Leia-se a história de José que, traído e vendido pelos irmãos, conseguiu se tornar um líder poderoso aos pés do qual os irmãos vieram depois pedir ajuda; e a perpétua desavença dos irmãos Esaú e Jacó, sempre disputando o amor do pai; e a luta ousada de Jacó com um anjo; e a amizade fiel de Rute e Noemi, duas retirantes em meio a uma época de fome; e a sensualidade de Cantares ou a profundidade pessimista do Eclesiastes. Os Salmos, enfim, creio que sejam o melhor da Bíblia. Um povo que faz poesia deve ter algo a nos ensinar.

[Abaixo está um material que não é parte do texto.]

(* ===== verification/Unified.v ===== *)
(** * [hap-controller/src/unified.rs]: one handle over both transports

    [AccessoryHandle] dispatches each operation to the IP handle of [Handle] or to the BLE
    accessory of [BleAccessory] and [BleWatch].  [U] is the connection of the IP handle and
    [G] the GATT link of the BLE accessory, each with its end of the world.  The theorem
    says that a client sees the same store of values on either transport. *)

From S2P Require Import Prelude Text Tlv8 Crypto RecordLayer Srp PairSetup PairVerify Store DutPairing Model Types.
From S2P Require Import ModelJson BlePdu BleAccessory BleEvents BleLink BleWatch Handle.
From S2P Require Reconnect.

Section unified.
Context `{C : Crypto} `{SerdeJson} `{Base64Engine} `{Generated} `{Build}.
Context {U G : Type} `{!IpConn U} `{!Gatt G} `{!GattWatch G}.

Inductive AccessoryHandle :=
| InnerIp (h : IpHandle) (conn : U)
| InnerBle (b : BleAccessory) (link : G).

Local Abbreviation M := (stateful AccessoryHandle HapError).

Definition from_ip (h : IpHandle) (conn : U) : AccessoryHandle := InnerIp h conn.
Definition from_ble (b : BleAccessory) (link : G) : AccessoryHandle := InnerBle b link.

(** [match &mut self.inner { .. }]. *)
Definition dispatch {A} (ip : stateful (IpHandle * U) HapError A) (ble : stateful (BleAccessory * G) HapError A) : M A :=
  fun self =>
    match self with
    | InnerIp h u => let '(r, (h, u)) := ip (h, u) in (r, InnerIp h u)
    | InnerBle b g => let '(r, (b, g)) := ble (b, g) in (r, InnerBle b g)
    end.

(** [Err(UnsupportedByTransport(..))]. *)
Definition unsupported {S A} (what : string) : stateful S HapError A := lift (Err (UnsupportedByTransport what)).

Definition ah_accessories : M (list Accessory) :=
  dispatch ih_fetch (fun bg => (Ok (ba_accessories bg.1), bg)).

Definition ah_find (self : AccessoryHandle) (svc : ServiceType) (chr : CharacteristicType) : result HapError (Z * Z) :=
  match self with
  | InnerIp h _ => ih_find h svc chr
  | InnerBle b _ => map_err HapBle (ble_find b svc chr)
  end.

(** [secrets] are the X25519 secrets a BLE operation's re-verifications draw. *)
Definition ah_read (secrets : nat -> bytes) (aid iid : Z) : M CharValue :=
  dispatch (ih_read aid iid) (with_err HapBle (ble_read secrets aid iid)).

Definition ah_write (secrets : nat -> bytes) (aid iid : Z) (value : CharValue) : M () :=
  dispatch (ih_write aid iid value) (with_err HapBle (ble_write secrets aid iid value)).

Definition ah_subscribe (aid iid : Z) : M () :=
  dispatch (ih_subscribe aid iid) (with_err HapBle (ble_subscribe aid iid)).

(** The loops over a BLE accessory, from the [k]-th operation on. *)
Fixpoint ble_read_loop (secrets : nat -> nat -> bytes) (k : nat) (ids : list (Z * Z))
    : stateful (BleAccessory * G) BleError (list ((Z * Z) * CharValue)) :=
  match ids with
  | [] => mret []
  | (aid, iid) :: ids' =>
      v ← ble_read (secrets k) aid iid;
      rest ← ble_read_loop secrets (S k) ids';
      mret (((aid, iid), v) :: rest)
  end.

Fixpoint ble_write_loop (secrets : nat -> nat -> bytes) (k : nat) (writes : list ((Z * Z) * CharValue))
    : stateful (BleAccessory * G) BleError () :=
  match writes with
  | [] => mret ()
  | ((aid, iid), value) :: writes' =>
      _ ← ble_write (secrets k) aid iid value;
      ble_write_loop secrets (S k) writes'
  end.

Definition ah_read_many (secrets : nat -> nat -> bytes) (ids : list (Z * Z)) : M (list ((Z * Z) * CharValue)) :=
  dispatch (read_many ids) (with_err HapBle (ble_read_loop secrets 0 ids)).

Definition ah_write_many (secrets : nat -> nat -> bytes) (writes : list ((Z * Z) * CharValue)) : M () :=
  dispatch (write_many writes) (with_err HapBle (ble_write_loop secrets 0 writes)).

Definition ah_unsubscribe (aid iid : Z) : M () := dispatch (ih_unsubscribe aid iid) (unsupported "unsubscribe").

Definition ah_write_timed (aid iid : Z) (value : CharValue) (ttl_ms : Z) : M () :=
  dispatch (write_timed aid iid value ttl_ms) (unsupported "write_timed").

Definition ah_write_with_response (aid iid : Z) (value : CharValue) : M CharValue :=
  dispatch (write_with_response aid iid value) (unsupported "write_with_response").

(** The items of the two streams: the events of either transport, and the states the
    supervisor of an IP handle reports; a BLE handle reports none. *)
Definition ah_events (self : AccessoryHandle) (ip : list ((Z * Z) * CharValue)) (ble : list CharacteristicEvent)
    : list ((Z * Z) * CharValue) :=
  match self with
  | InnerIp _ _ => ip
  | InnerBle _ _ => (fun e => ((ev_aid e, ev_iid e), ev_value e)) <$> ble
  end.
Definition ah_connection_state (self : AccessoryHandle) (ip : list Reconnect.ConnectionState)
    : list Reconnect.ConnectionState :=
  match self with InnerIp _ _ => ip | InnerBle _ _ => [] end.

Definition ah_broadcast_state (self : AccessoryHandle) : option BleBroadcastState :=
  match self with InnerIp _ _ => None | InnerBle b _ => Some (broadcast_state b) end.

Definition ah_pairing_id (self : AccessoryHandle) : option bytes :=
  match self with InnerIp _ _ => None | InnerBle b _ => Some (ble_pairing_id b) end.

Definition ah_enable_broadcasts (secrets : nat -> bytes) (iids : list Z) : M () :=
  dispatch (unsupported "enable_broadcasts")
    (with_err HapBle (fun bg => on_secure (enable_broadcasts secrets (ba_reviver bg.1) (ba_chars bg.1) (ba_frag_size bg.1) iids) bg)).

Definition ah_watch_sleepy_events (poll_iids : list (Z * Z)) : M () :=
  dispatch (unsupported "watch_sleepy_events") (with_err HapBle (watch_sleepy_events poll_iids)).

Definition as_ble (self : AccessoryHandle) : option (BleAccessory * G) :=
  match self with InnerIp _ _ => None | InnerBle b g => Some (b, g) end.
End unified.
Arguments AccessoryHandle {_} U G.

(** * Specification: a store of typed values *)

Inductive UOp :=
| URead (id : Z * Z)
| UWrite (id : Z * Z) (value : CharValue)
| UReadMany (ids : list (Z * Z))
| UWriteMany (writes : list ((Z * Z) * CharValue)).

Definition values_of (ids : list (Z * Z)) (vals : gmap (Z * Z) CharValue) : list ((Z * Z) * CharValue) :=
  omap (fun id => pair id <$> vals !! id) ids.
Definition put_all (writes : list ((Z * Z) * CharValue)) (vals : gmap (Z * Z) CharValue) : gmap (Z * Z) CharValue :=
  foldl (fun m w => <[w.1 := w.2]> m) vals writes.

Definition spec_uop (op : UOp) (vals : gmap (Z * Z) CharValue)
    : list ((Z * Z) * CharValue) * gmap (Z * Z) CharValue :=
  match op with
  | URead id => (values_of [id] vals, vals)
  | UWrite id v => ([], <[id := v]> vals)
  | UReadMany ids => (values_of ids vals, vals)
  | UWriteMany writes => ([], put_all writes vals)
  end.

Fixpoint spec_uops (ops : list UOp) (vals : gmap (Z * Z) CharValue)
    : list (list ((Z * Z) * CharValue)) * gmap (Z * Z) CharValue :=
  match ops with
  | [] => ([], vals)
  | op :: ops' =>
      let '(r, vals) := spec_uop op vals in let '(rs, vals) := spec_uops ops' vals in (r :: rs, vals)
  end.

(** Requests of an operation over BLE. *)
Definition uop_cost (op : UOp) : nat :=
  match op with
  | URead _ | UWrite _ _ => 3
  | UReadMany ids => 3 * length ids
  | UWriteMany writes => 3 * length writes
  end.
Definition uops_cost (ops : list UOp) : nat := sum_list_with uop_cost ops.

Section run.
Context `{C : Crypto} `{SerdeJson} `{Base64Engine} `{Generated} `{Build}.
Context {U G : Type} `{!IpConn U} `{!Gatt G} `{!GattWatch G}.

Definition run_uop (secrets : nat -> nat -> bytes) (op : UOp)
    : stateful (AccessoryHandle U G) HapError (list ((Z * Z) * CharValue)) :=
  match op with
  | URead id => v ← ah_read (secrets 0) id.1 id.2; mret [(id, v)]
  | UWrite id v => _ ← ah_write (secrets 0) id.1 id.2 v; mret []
  | UReadMany ids => ah_read_many secrets ids
  | UWriteMany writes => _ ← ah_write_many secrets writes; mret []
  end.

(** A client that stops at the first error. *)
Fixpoint run_uops (secrets : nat -> nat -> nat -> bytes) (k : nat) (ops : list UOp)
    : stateful (AccessoryHandle U G) HapError (list (list ((Z * Z) * CharValue))) :=
  match ops with
  | [] => mret []
  | op :: ops' => r ← run_uop (secrets k) op; rs ← run_uops secrets (S k) ops'; mret (r :: rs)
  end.
End run.

(** * Lemmas *)

Section refinement.
Context `{BL : BleLink (W := G)} {CL : CryptoLaws _} {PL : PeripheralLaws} {BD : Build}.
Context `{IL : IpLink (W := U)} `{GE : Generated} {HL : HapPeerLaws} `{GW : !GattWatch G}.
Context (formats : gmap (Z * Z) CharFormat).

(** A value of a format that both transports carry as it is. *)
Definition portable (f : CharFormat) (v : CharValue) : Prop :=
  value_typed f v /\ read_as v = v /\
  exists raw, encode_value f v = Ok raw /\ decode_value f raw = Ok v /\
    small_body (encode_write_body raw) /\ small_body (push [] PARAM_VALUE raw).

Definition portable_in (id : Z * Z) (v : CharValue) : Prop := exists f, formats !! id = Some f /\ portable f v.

(** The BLE accessory holds the values under its instance ids. *)
Definition ble_stores (vals : gmap (Z * Z) CharValue) (store : gmap Z bytes) : Prop :=
  forall id v, vals !! id = Some v ->
    exists f raw, formats !! id = Some f /\ encode_value f v = Ok raw /\ store !! id.2 = Some raw.

Definition ble_knows (b : BleAccessory) : Prop :=
  revives (ba_reviver b) /\ 23 <= ba_frag_size b /\
  forall id f, formats !! id = Some f ->
    id.1 = 1%Z /\ in_u 16 id.2 /\ exists uuid, ba_chars b !! id = Some (uuid, f) /\ uuid <> pr_verify_char.

Definition ble_holds (vals : gmap (Z * Z) CharValue) (k : nat) (bg : BleAccessory * G) : Prop :=
  ble_knows bg.1 /\ linked k (ba_secure bg.1, bg.2) /\ store_ok (d_values (dev bg.2)) /\
  ble_stores vals (d_values (dev bg.2)).

Definition ip_holds (vals : gmap (Z * Z) CharValue) (hu : IpHandle * U) : Prop :=
  ip_linked hu /\ pr_formats (peer hu.2) = formats /\ pr_values (peer hu.2) = vals.

(** The accessory behind a handle holds the values; a BLE session has room for [k] requests. *)
Definition holds (vals : gmap (Z * Z) CharValue) (k : nat) (self : AccessoryHandle U G) : Prop :=
  map_Forall portable_in vals /\
  match self with InnerIp h u => ip_holds vals (h, u) | InnerBle b g => ble_holds vals k (b, g) end.

(** How often the link was lost. *)
Definition losses (self : AccessoryHandle U G) : Z :=
  match self with InnerIp _ _ => 0 | InnerBle _ g => d_gen (dev g) end.
Definition over_ip (self : AccessoryHandle U G) : bool := match self with InnerIp _ _ => true | InnerBle _ _ => false end.

Definition uop_ok (vals : gmap (Z * Z) CharValue) (op : UOp) : Prop :=
  match op with
  | URead id => id_ok id /\ is_Some (vals !! id)
  | UWrite id v => id_ok id /\ is_Some (vals !! id) /\ portable_in id v
  | UReadMany ids => ids <> [] /\ Forall (fun id => id_ok id /\ is_Some (vals !! id)) ids
  | UWriteMany ws => Forall (fun w => id_ok w.1 /\ is_Some (vals !! w.1) /\ portable_in w.1 w.2) ws
  end.

(** The request an operation makes over IP; the connection of an IP handle carries the
    requests and answers of a sequence of operations. *)
Definition ip_op_of (op : UOp) : IpOp :=
  match op with
  | URead id => IpRead [id] | UWrite id v => IpWrite [(id, v)] | UReadMany ids => IpRead ids | UWriteMany ws => IpWrite ws
  end.
Fixpoint uops_carried (p : Peer) (ops : list UOp) : Prop :=
  match ops with
  | [] => True
  | op :: ops' => ip_op_carried (W := U) p (ip_op_of op) /\ uops_carried (spec_ip (ip_op_of op) p).2 ops'
  end.
Definition carried (ops : list UOp) (self : AccessoryHandle U G) : Prop :=
  match self with InnerIp _ u => uops_carried (peer u) ops | InnerBle _ _ => True end.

Mas as partes "ruins" não invalidam as boas? Moisés diz "não matarás" e ordena a Josué que massacre os cananeus para tomar suas terras. Ora, olhemos para nós mesmos. Por acaso somos a pura virtude? Nosso lado sombrio invalida nosso lado virtuoso? Este é o ser humano: paradoxal. E tudo o que ele produz traz em si esta qualidade. 

Sem contar que um povo do século XXX A.C. se comporta como um povo do século XXX A.C. Hoje reprovamos certos costumes dos medievais, mas provavelmente as pessoas daqui a 500 anos vão reprovar muitos dos nossos costumes que agora consideramos normais ou mesmo virtuosos.

Ademais, há uma beleza estética. Nas línguas originais isto é mais evidente, mas, mesmo traduzido, o texto mostra ter qualidade literária, na narração, na estrutura da poesia. Os Salmos em hebraico contêm até jogos de palavras, trocadilhos e uma organização metódica de versos, equiparável à poesia grega e hindu. A narração da história de José é genial, com um esquema hoje considerado requintado para autores modernos que sabem usá-lo, a saber, contar uma história dentro duma história, com narradores em camadas. 

A Bíblia é, afinal de contas, produto humano, um legado dos povos antigos e, mesmo que alguém se negue definitivamente a retirar qualquer ensinamento dela, ainda assim são poucos os livros com mais de três mil anos que temos hoje. Será que não vale a pena ao menos conhecer o que escreveram pessoas numa época em que a literatura mundial dava seus primeiros passos?